MALACHTOS J. gave the following judgment of the Court. This is an appeal against the judgment of a District Judge in Action No. 5076/83 of the District Court of Limassol where an application for adjournment of the hearing of the action by the defendant was refused and judgment was issued against him as per claim, with costs.

The relevant facts are the following:

The respondent company in this appeal instituted on 6.12.83, as plaintiff in the court below, the above action claiming against the, defendant, the present appellant, £217.975 mils as balance of his account for various plastic goods sold and delivered to him between 19.3.80 and 19.10.81.

On 12.3.84, when the action came on before the Court for first appearance the defendant disputed the claim and the action was fixed for hearing on 18.9.84, and the defendant was ordered to file and deliver, in the meantime, his defence within 30 days. [*550]

On 18.9.84, counsel appearing for the defendant, who was not the one appearing for him before us today, in applying for an adjournment of the action made the following statement:

“I apply for an adjournment as although we notified our client by letter and yesterday by personal contact, today something unexpected happened to him and he has been unable to appear before the Court”.

To a question by the Court as to what was this unexpected, counsel for the defendant said: “Something must have happened to him”, (tha tun etihe kati).

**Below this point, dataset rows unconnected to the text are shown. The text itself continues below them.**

Definition checkExecEntry s
    : TimeCoordinator * list ActionMessage * message_processing_result :=
  if time_block s <=? timeZero then (s, [], continue_processing)
  else if negb (checkIfReadyForExecEntry (dependencies s)
                  (negb (bool_decide (iterating s = no_iterations))))
  then (s, [], continue_processing)
  else
    let execgrant := (newMessage cmd_exec_grant) <| source_id := tc_source_id s |> in
    match execEntryResult s with
    | next_step =>
        let s := s <| tc_time_granted := timeZero |> <| time_grantBase := timeZero |>
                   <| executionMode := true |> <| iteration := 0 |> in
        (s, transmitTimingMessage s execgrant, next_step)
    | mpr_iterating =>
        let s := s <| dependencies := resetIteratingExecRequests (dependencies s) |>
                   <| hasInitUpdates := false |> in
        let s := incrIteration s in
        let execgrant :=
          setActionFlag (execgrant <| counter := to_uint 16 (iteration s) |>)
            iteration_requested_flag in
        (s, transmitTimingMessage s execgrant, mpr_iterating)
    | ret => (s, [], ret)
    end.

(** ** Properties and options *)

Definition setProperty s (timeProperty : Z) (propertyVal : Time) : TimeCoordinator :=
  if timeProperty =? helics_property_time_output_delay then
    s <| info := (info s) <| outputDelay := propertyVal |> |>
  else if timeProperty =? helics_property_time_input_delay then
    s <| info := (info s) <| inputDelay := propertyVal |> |>
  else if timeProperty =? helics_property_time_delta then
    s <| info := (info s) <| timeDelta := if propertyVal <=? timeZero then timeEpsilon
                                          else propertyVal |> |>
  else if timeProperty =? helics_property_time_period then
    s <| info := (info s) <| period := propertyVal |> |>
  else if timeProperty =? helics_property_time_offset then
    s <| info := (info s) <| offset := propertyVal |> |>
  else s.

Definition setIntProperty s (intProperty propertyVal : Z) : TimeCoordinator :=
  if intProperty =? helics_property_int_max_iterations then
    s <| info := (info s) <| maxIterations := propertyVal |> |>
  else setProperty s intProperty (Time_of_int propertyVal).

Definition setOptionFlag s (optionFlag : Z) (value : bool) : TimeCoordinator :=
  if optionFlag =? helics_flag_uninterruptible then
    s <| info := (info s) <| uninterruptible := value |> |>
  else if optionFlag =? helics_flag_wait_for_current_time_update then
    s <| info := (info s) <| wait_for_current_time_updates := value |> |>
  else if optionFlag =? helics_flag_restrictive_time_policy then
    s <| info := (info s) <| restrictive_time_policy := value |> |>
  else s.

Definition getTimeProperty s (timeProperty : Z) : Time :=
  if timeProperty =? helics_property_time_output_delay then outputDelay (info s)
  else if timeProperty =? helics_property_time_input_delay then inputDelay (info s)
  else if timeProperty =? helics_property_time_delta then timeDelta (info s)
  else if timeProperty =? helics_property_time_period then period (info s)
  else if timeProperty =? helics_property_time_offset then offset (info s)
  else Time_minVal.

Definition getIntegerProperty s (intProperty : Z) : Z :=
  if intProperty =? helics_property_int_max_iterations then maxIterations (info s) else -972.

Definition getOptionFlag s (optionFlag : Z) : outcome bool :=
  if optionFlag =? helics_flag_uninterruptible then Ok (uninterruptible (info s))
  else if optionFlag =? helics_flag_interruptible then Ok (negb (uninterruptible (info s)))
  else if optionFlag =? helics_flag_wait_for_current_time_update then
    Ok (wait_for_current_time_updates (info s))
  else if optionFlag =? helics_flag_restrictive_time_policy then
    Ok (restrictive_time_policy (info s))
  else Throw "flag not recognized".

Definition processConfigUpdateMessage s cmd : TimeCoordinator :=
  match action cmd with
  | cmd_fed_configure_time => setProperty s (messageID cmd) (actionTime cmd)
  | cmd_fed_configure_int => setIntProperty s (messageID cmd) (counter cmd)
  | cmd_fed_configure_flag =>
      setOptionFlag s (messageID cmd) (checkActionFlag cmd indicator_flag)
  | _ => s
  end.

(** The assignments to [base] that [generateConfig] makes, in order. *)
Definition generateConfig s : list (string * config_value) :=
  [("uninterruptible", cfg_bool (uninterruptible (info s)));
   ("wait_for_current_time_updates", cfg_bool (wait_for_current_time_updates (info s)));
   ("restrictive_time_policy", cfg_bool (restrictive_time_policy (info s)));
   ("max_iterations", cfg_int (maxIterations (info s)))]
  ++ (if timeZero <? period (info s) then [("period", cfg_time (period (info s)))] else [])
  ++ (if negb (offset (info s) =? timeZero) then [("offset", cfg_time (offset (info s)))]
      else [])
  ++ (if Time_epsilon <? timeDelta (info s)
      then [("time_delta", cfg_time (timeDelta (info s)))] else [])
  ++ (if timeZero <? outputDelay (info s)
      then [("output_delay", cfg_time (outputDelay (info s)))] else [])
  ++ (if timeZero <? inputDelay (info s)
      then [("intput_delay", cfg_time (inputDelay (info s)))] else []).

Definition getGrantedTime s : Time := tc_time_granted s.
Definition allowedSendTime s : Time := tc_time_granted s +t outputDelay (info s).
Definition getCurrentIteration s : Z := iteration s.

End operations.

Counsel for the plaintiff, on the other hand, in objecting to the adjournment said:

“I am bound to object to the application of my colleague. In. the first place, because I have not received in my file the defence which as I have been informed was filed on 15.9.84, whereas it ought to have been filed within days, in compliance with the order of the Court, and because it happens to be present the Director of the plaintiff company and because in the past I was asked by my colleague to deliver all the particulars and all the invoices and I have done that and because I have reasons to believe that the defendant is simply applying delaying tactics for payment of his debt, for this, I object to the application”.

The trial Judge then in rejecting the application for adjournment said:

“The adjournment of cases, falls within the: discretionary power of the Court, which, as it was many times stressed by: the Supreme Court, must be exercised judicially. In the present case the defendant was ordered on 12.3.84 to file and deliver his defence within 30 days. Since then, a period of more than six months has elapsed, and the defendant filed the defence (if this can be considered as a defence), after the lapse of time and so he could not do so unless he applied to the Court for extension of time [*551] in accordance with the Rules of Court. In any case, the defendant is not present before the Court today for reasons unknown to the Court and his advocate. I have heard carefully the learned counsel of both sides and I find that there are no reasons justifying the Court to grant the adjournment applied for and I call Mrs. Kollatsi to prove her case”.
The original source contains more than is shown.